When looking at the map/model created by the GIS, there are three different model types: descriptive, predictive, and prescriptive. Descriptive model looks for patterns, processes, and spatial/temporal interaction i.e. distribution of insects. Predictive model, as the name suggest, gives simulations, as well as providing stochastic model and scenario analysis i.e. global temperature change. Prescriptive model is to ask what is the best step, also known as optimization ie. Best option to manage prevention of insect disease/pest spread. One example is the study of snow and wind damage. Plots of past years are collected and input into the ArcGIS for interpretation of the data. Number of affected and unaffected trees that are affected by snow and wind are also included in the analysis, as well as wind/snow data, forest type, and management variables at stand level (i.e. basal area, diameter, and height). Frequency and variation according to time, spatial patterns, and average damage on trees are studied.

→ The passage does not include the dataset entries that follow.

(** [Set] on a key that is there: the value changes through the shared element. *)
Lemma Set_update_spec c key v e : wf c -> lru_items c !! key = Some e ->
  let c' := Set_ c key v in wf c' /\ abs c' = (key, v) :: without key (abs c).
Proof.
  intros Hc Hi. unfold Set_. rewrite Hi.
  apply (wf_items c Hc) in Hi as Hi'. destruct Hi' as [He [w Hw]].
  set (heap := alter _ e (lru_heap c)).
  assert (forall x, x <> e -> heap !! x = lru_heap c !! x) as Hother
    by (intros; by apply lookup_alter_ne).
  assert (heap !! e = Some (mkEntry key v)) as Hnew
    by (unfold heap; by rewrite lookup_alter_eq, Hw).
  split.
  - pose proof (MoveToFront_perm c key e Hc Hi) as Hp. destruct Hc as [H1 H2 H3 H4 H5].
    split; cbn [lru_maxSize lru_order lru_items lru_heap];
      [done|by rewrite Hp|by rewrite Hp| |].
    + intros k x. rewrite H4, Hp. apply and_iff_compat_l. destruct (decide (x = e)) as [->|Hne].
      * rewrite Hnew, Hw. naive_solver.
      * by rewrite Hother.
    + intros x. rewrite Hp. intros Hx. destruct (decide (x = e)) as [->|Hne]; [by rewrite Hnew|].
      rewrite Hother by done. auto.
  - unfold MoveToFront, abs at 1. simpl. unfold entry_at at 1. simpl. rewrite Hnew. simpl. f_equal.
    rewrite <- (abs_without c key e Hc Hi).
    apply (abs_ext _ heap (lru_heap c) 0 (lru_maxSize c) ∅ (lru_items c)).
    intros x [Hx _]%list_elem_of_filter. by apply Hother.
Qed.

(** A new element in front, below the capacity. *)
Lemma push_spec c key v : wf c -> (Z.of_nat (length (lru_order c)) < lru_maxSize c)%Z ->
  lru_items c !! key = None ->
  let e := lru_new c in
  let c' := mkLRU (lru_maxSize c) (<[key := e]> (lru_items c)) (e :: lru_order c)
              (<[e := mkEntry key v]> (lru_heap c)) in
  wf c' /\ abs c' = (key, v) :: abs c.
Proof.
  intros Hc Hlt Hno e.
  assert (lru_heap c !! e = None) as Hfresh
    by (apply (not_elem_of_dom (D := gset positive)); exact (is_fresh (dom (lru_heap c)))).
  assert (e ∉ lru_order c) as Heo.
  { intros [ent Hent]%(wf_heap c Hc). congruence. }
  split.
  - destruct Hc as [H1 H2 H3 H4 H5]. split; simpl; [done|lia|by apply NoDup_cons| |].
    + intros k x. rewrite elem_of_cons. destruct (decide (x = e)) as [->|Hne].
      * rewrite lookup_insert_eq. split.
        -- intros [[-> _]|[Hk Hx]]%lookup_insert_Some; [eauto|].
           apply H4 in Hx as [? _]. done.
        -- intros [_ [w [= -> ->]]]. by rewrite lookup_insert_eq.
      * rewrite (lookup_insert_ne (lru_heap c)) by done. destruct (decide (k = key)) as [->|Hk].
        -- rewrite lookup_insert_eq. split; [congruence|]. intros [[?|Hx] [w Hw]]; [done|].
           assert (lru_items c !! key = Some x) by (apply H4; eauto). congruence.
        -- rewrite lookup_insert_ne by done. rewrite H4. naive_solver.
    + intros x [->|Hx]%elem_of_cons; [by rewrite lookup_insert_eq|].
      rewrite lookup_insert_ne; [auto|]. intros ->. done.
  - unfold abs at 1. simpl. unfold entry_at at 1. simpl. rewrite lookup_insert_eq. simpl. f_equal.
    refine (abs_ext (lru_order c) (<[e:=mkEntry key v]> (lru_heap c)) (lru_heap c)
              0 (lru_maxSize c) ∅ (lru_items c) _).
    intros x Hx. apply lookup_insert_ne. intros ->. done.
Qed.

Lemma Set_maxSize c key v : wf c -> lru_maxSize (Set_ c key v) = lru_maxSize c.
Proof.
  intros Hc. unfold Set_. destruct (lru_items c !! key); [done|]. simpl. by apply evict_spec.
Qed.

(** [Set] leaves what the reference leaves. *)
Lemma Set_spec c key v : wf c ->
  wf (Set_ c key v) /\ abs (Set_ c key v) = ref_set (capacity c) (abs c) key v.
Proof.
  intros Hc. unfold ref_set. rewrite find_key_abs by done.
  destruct (lru_items c !! key) as [e|] eqn:Hi.
  - destruct (wf_items c Hc key e) as [Hw _]. destruct (Hw Hi) as [_ [w Hh]].
    simpl. rewrite Hh. simpl. by eapply Set_update_spec.
  - destruct (evict_spec c Hc) as (Hc' & Habs & Hm & Hlt & Hno).
    unfold Set_. rewrite Hi. simpl. rewrite <- Habs. apply push_spec; [done|lia|auto].
Qed.
(** A service or network with the identifier among its labels. *)
Definition with_label (identifier : string) (v : any) : any :=
  let entry := as_map (Some v) in
  let labels := as_map (entry !! "labels") in
  AMap (<["labels" := AMap (<[identifier_label := AString identifier]> labels)]> entry).

Definition label_project (identifier : string) (doc : gmap string any) : gmap string any :=
  let services := as_map (doc !! "services") in
  let doc := <["services" := AMap (with_label identifier <$> services)]> doc in
  match doc !! "networks" with
  | Some (AMap networks) => <["networks" := AMap (with_label identifier <$> networks)]> doc
  | _ => doc
  end.

Section Compose.
Context `{MapRange} `{Decoders}.
Context (c : Client).

Definition buildLabeledProjectTemp (a : ComposeArgs) (projectName identifier : string)
  : cli (res string) :=
  let op := "dockercli.buildLabeledProjectTemp" in
  if bool_decide (identifier = "") then mret (Ok "") else
  out ← runInDirOptionalEnv (ca_root a) (ca_inline a) (base_args a projectName ++ ["config"]);
  try out id (fun out =>
  try (yaml_document out) (fun e => wrap op Internal e "parse compose yaml" []) (fun doc =>
  try (yaml_marshal (label_project identifier (default ∅ doc)))
    (fun e => wrap op Internal e "marshal labeled yaml" []) (fun b =>
  f ← do_op (WriteTemp "dockform-labeled-project-*.yml" b);
  mret match f with
       | Ok path => Ok path
       | Err (CreateFailed e) => Err (wrap op Internal e "create temp project" [])
       | Err (WriteFailed e) => Err (wrap op Internal e "write temp project" [])
       end))).

(** Run [k] on the labelled project, removed afterwards, or on the user's files
    when there is none; [on_error] decides when it could not be built. *)
Definition with_labelled {A} (a : ComposeArgs) (projectName identifier : string)
    (on_error : error -> option error) (k : list string -> cli (res A)) : cli (res A) :=
  if bool_decide (identifier = "") then k (ca_files a) else
  overlay ← buildLabeledProjectTemp a projectName identifier;
  match overlay with
  | Ok path =>
      if bool_decide (path = "") then k (ca_files a) else
      r ← k [path];
      _ ← do_op (RemoveFile path);
      mret r
  | Err e => match on_error e with Some e => mret (Err e) | None => k (ca_files a) end
  end.

(** The arguments of a command on the chosen files. *)
Definition chosen_args (a : ComposeArgs) (files : list string) (projectName : string) : list string :=
  composeBaseArgs files (ca_profiles a) (ca_envFiles a) projectName.

(** ** Operations *)

(** When the labelled project cannot be built, the user's files are used as they
    are. *)
Definition cli_ComposeUp (a : ComposeArgs) (projectName : string) : cli (res string) :=
  with_labelled a projectName (cl_identifier c) (fun _ => None) (fun files =>
    runInDirOptionalEnv (ca_root a) (ca_inline a) (chosen_args a files projectName ++ ["up"; "-d"])).

Definition ComposePull (a : ComposeArgs) (projectName : string) (services : list string)
  : cli (res string) :=
  runInDirOptionalEnv (ca_root a) (ca_inline a) (base_args a projectName ++ ["pull"] ++ services).

Definition cli_ComposeConfigServices (a : ComposeArgs) : cli (res (list string)) :=
  out ← runInDirOptionalEnv (ca_root a) (ca_inline a) (base_args a "" ++ ["config"; "--services"]);
  try out id (fun out => mret (Ok (SplitNonEmptyLines out))).

Definition cache_part (label : string) (vals : list string) : string :=
  label +:+ "=" +:+ Join vals "," +:+ ";".

Definition composeCacheKey (a : ComposeArgs) : string :=
  "dir=" +:+ Clean (ca_root a) +:+ ";" +:+ cache_part "files" (ca_files a)
  +:+ cache_part "profiles" (ca_profiles a) +:+ cache_part "envfiles" (ca_envFiles a)
  +:+ cache_part "inline" (ca_inline a).

(** The rendered configuration: from the cache, as JSON, or as YAML when the JSON
    command fails or its output does not parse. *)
Definition cli_ComposeConfigFull (cache : compose_cache) (a : ComposeArgs)
  : cli (compose_cache * res ComposeConfigDoc) :=
  let op := "dockercli.ComposeConfigFull" in
  let cacheKey := composeCacheKey a in
  let '(cache, hit) := Get cache cacheKey in
  match hit with
  | Some doc => mret (cache, Ok doc)
  | None =>
      out ← runInDirOptionalEnv (ca_root a) (ca_inline a)
              (base_args a "" ++ ["config"; "--format"; "json"]);
      match out ≫= json_compose with
      | Ok doc => mret (Set_ cache cacheKey doc, Ok doc)
      | Err _ =>
          out ← runInDirOptionalEnv (ca_root a) (ca_inline a) (base_args a "" ++ ["config"]);
          mret match out with
               | Err e => (cache, Err (wrap op Internal e "parse compose yaml" []))
               | Ok out =>
                   match yaml_compose out with
                   | Err e => (cache, Err (wrap op Internal e "parse compose yaml" []))
                   | Ok doc => (Set_ cache cacheKey doc, Ok doc)
                   end
               end
      end
  end.

Definition ComposeConfigRaw (a : ComposeArgs) : cli (res string) :=
  runInDirOptionalEnv (ca_root a) (ca_inline a) (base_args a "" ++ ["config"]).

(** An array, a single object with a name, or a stream of objects up to the first
    that does not decode. *)
Definition parse_ps (out : string) : res (list ComposePsItem) :=
  match json_ps_items out with
  | Ok items => Ok items
  | Err _ =>
      let stream :=
        match json_ps_stream out with
        | [] => Err (New "dockercli.ComposePs" External "unexpected compose ps json: %s"
                       [Truncate out 256])
        | results => Ok results
        end in
      match json_ps_item out with
      | Ok single => if bool_decide (psi_Name single <> "") then Ok [single] else stream
      | Err _ => stream
      end
  end.

Definition cli_ComposePs (a : ComposeArgs) (projectName : string) : cli (res (list ComposePsItem)) :=
  out ← runInDirOptionalEnv (ca_root a) (ca_inline a)
          (base_args a projectName ++ ["ps"; "--format"; "json"]);
  try out id (fun out => mret (parse_ps out)).

(** ** Hashes *)

Definition hash_line (line : string) : option (string * string) :=
  match Fields line with
  | service :: rest => (fun h => (service, h)) <$> last rest
  | [] => None
  end.
Definition parseComposeHashLines (out : string) : gmap string string :=
  foldl (fun m e => <[e.1 := e.2]> m) ∅ (omap hash_line (Split out newline)).

(** Everything before the first carriage return or newline. *)
Fixpoint first_line (s : string) : string :=
  match s with
  | "" => ""
  | String ch s => if is_crlf ch then "" else String ch (first_line s)
  end.

Definition cli_ComposeConfigHash (a : ComposeArgs) (projectName service identifier : string)
  : cli (res string) :=
  with_labelled a projectName identifier (fun _ => None) (fun files =>
    out ← runInDirOptionalEnv (ca_root a) (ca_inline a)
            (chosen_args a files projectName ++ ["config"; "--hash"; service]);
    try out id (fun out =>
    let trimmed := TrimSpace out in
    mret match last (Fields (first_line trimmed)) with
         | Some h => Ok h
         | None => Err (New "dockercli.ComposeConfigHash" External
                          "unexpected compose hash output: %s" [Truncate trimmed 200])
         end)).

(** The hashes of the services asked for; one that is missing is an error. *)
Definition pick_hashes (out : string) (services : list string) : res (gmap string string) :=
  let all := parseComposeHashLines out in
  result_foldl (fun m svc =>
    match all !! svc with
    | Some h => Ok (<[svc := h]> m)
    | None => Err (New "dockercli.ComposeConfigHashes" External
                     "compose config --hash '*' missing service %q in output: %s"
                     [svc; Truncate out 200])
    end) ∅ services.

(** Here a labelled project that cannot be built is an error. *)
Definition cli_ComposeConfigHashes (a : ComposeArgs) (projectName : string) (services : list string)
    (identifier : string) : cli (res (gmap string string)) :=
  with_labelled a projectName identifier Some (fun files =>
    out ← runInDirOptionalEnv (ca_root a) (ca_inline a)
            (chosen_args a files projectName ++ ["config"; "--hash"; "*"]);
    try out id (fun out => mret (pick_hashes out services))).
End Compose.

(** ** The labelled project *)

(** The value at a path of nested maps. *)
Fixpoint at_path (path : list string) (v : any) : option any :=
  match path with
  | [] => Some v
  | k :: path => match v with
                 | AMap m => m !! k ≫= at_path path
                 | _ => None
                 end
  end.

(** The places the label is put at. *)
Definition label_place (section name : string) : list string :=
  [section; name; "labels"; identifier_label].

Lemma at_path_cons k path m : at_path (k :: path) (AMap m) = m !! k ≫= at_path path.
Proof. done. Qed.

Lemma with_label_place id v : at_path ["labels"; identifier_label] (with_label id v) = Some (AString id).
Proof. unfold with_label. rewrite !at_path_cons, lookup_insert_eq. simpl. by rewrite lookup_insert_eq. Qed.

(** A path into an entry that does not lead through its identifier label. *)
Definition beside (rest : list string) : Prop :=
  rest <> [] /\ rest <> ["labels"] /\ take 2 rest <> ["labels"; identifier_label].

(** The labels of an entry are a map, as compose prints them. *)
Definition labels_are_map (v : any) : Prop :=
  forall l, at_path ["labels"] v = Some l -> exists m, l = AMap m.

Lemma with_label_keeps id v rest w : beside rest -> labels_are_map v ->
  at_path rest v = Some w -> at_path rest (with_label id v) = Some w.
Proof.
  intros (Hp0 & Hp1 & Hp2) Hl Hw. destruct rest as [|k rest]; [done|].
  destruct v as [| | | | |m]; try done.
  unfold with_label. rewrite at_path_cons in Hw |- *. cbn [as_map].
  destruct (decide (k = "labels")) as [->|Hk]; [|by rewrite lookup_insert_ne].
  destruct (m !! "labels") as [l|] eqn:Hm; [|done].
  destruct (Hl l) as [lm ->]; [by rewrite at_path_cons, Hm|].
  rewrite lookup_insert_eq. simpl in Hw. cbn [mbind option_bind as_map].
  destruct rest as [|k2 rest]; [done|]. rewrite at_path_cons.
  rewrite lookup_insert_ne; [done|]. intros <-. by apply Hp2.
Qed.

Definition labelled_section (section : string) : Prop := section = "services" \/ section = "networks".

By using all of these variables, wind and snow spatial patterns can be mapped out using different categories of different numerical values (high low) so it can be easier to visualize the model when there are not so many numerical value categories so the model cannot be confused. When the numbers are needed to be analyzed further, then the attribute table within the ArcGIS tool can be used to examine, by using the summary, or through exporting the file to be used in other softwares, such as Excel. In general, depending on what the study needs to be analyzed, it can be vector (2D) or raster (3D). Raster usually includes remote sensing tools such that aerial photos and variables that are not entirely horizontally, such as data on wind and snow are usually rasterized (along with elevation, topography, etc. if these need to be included into the model.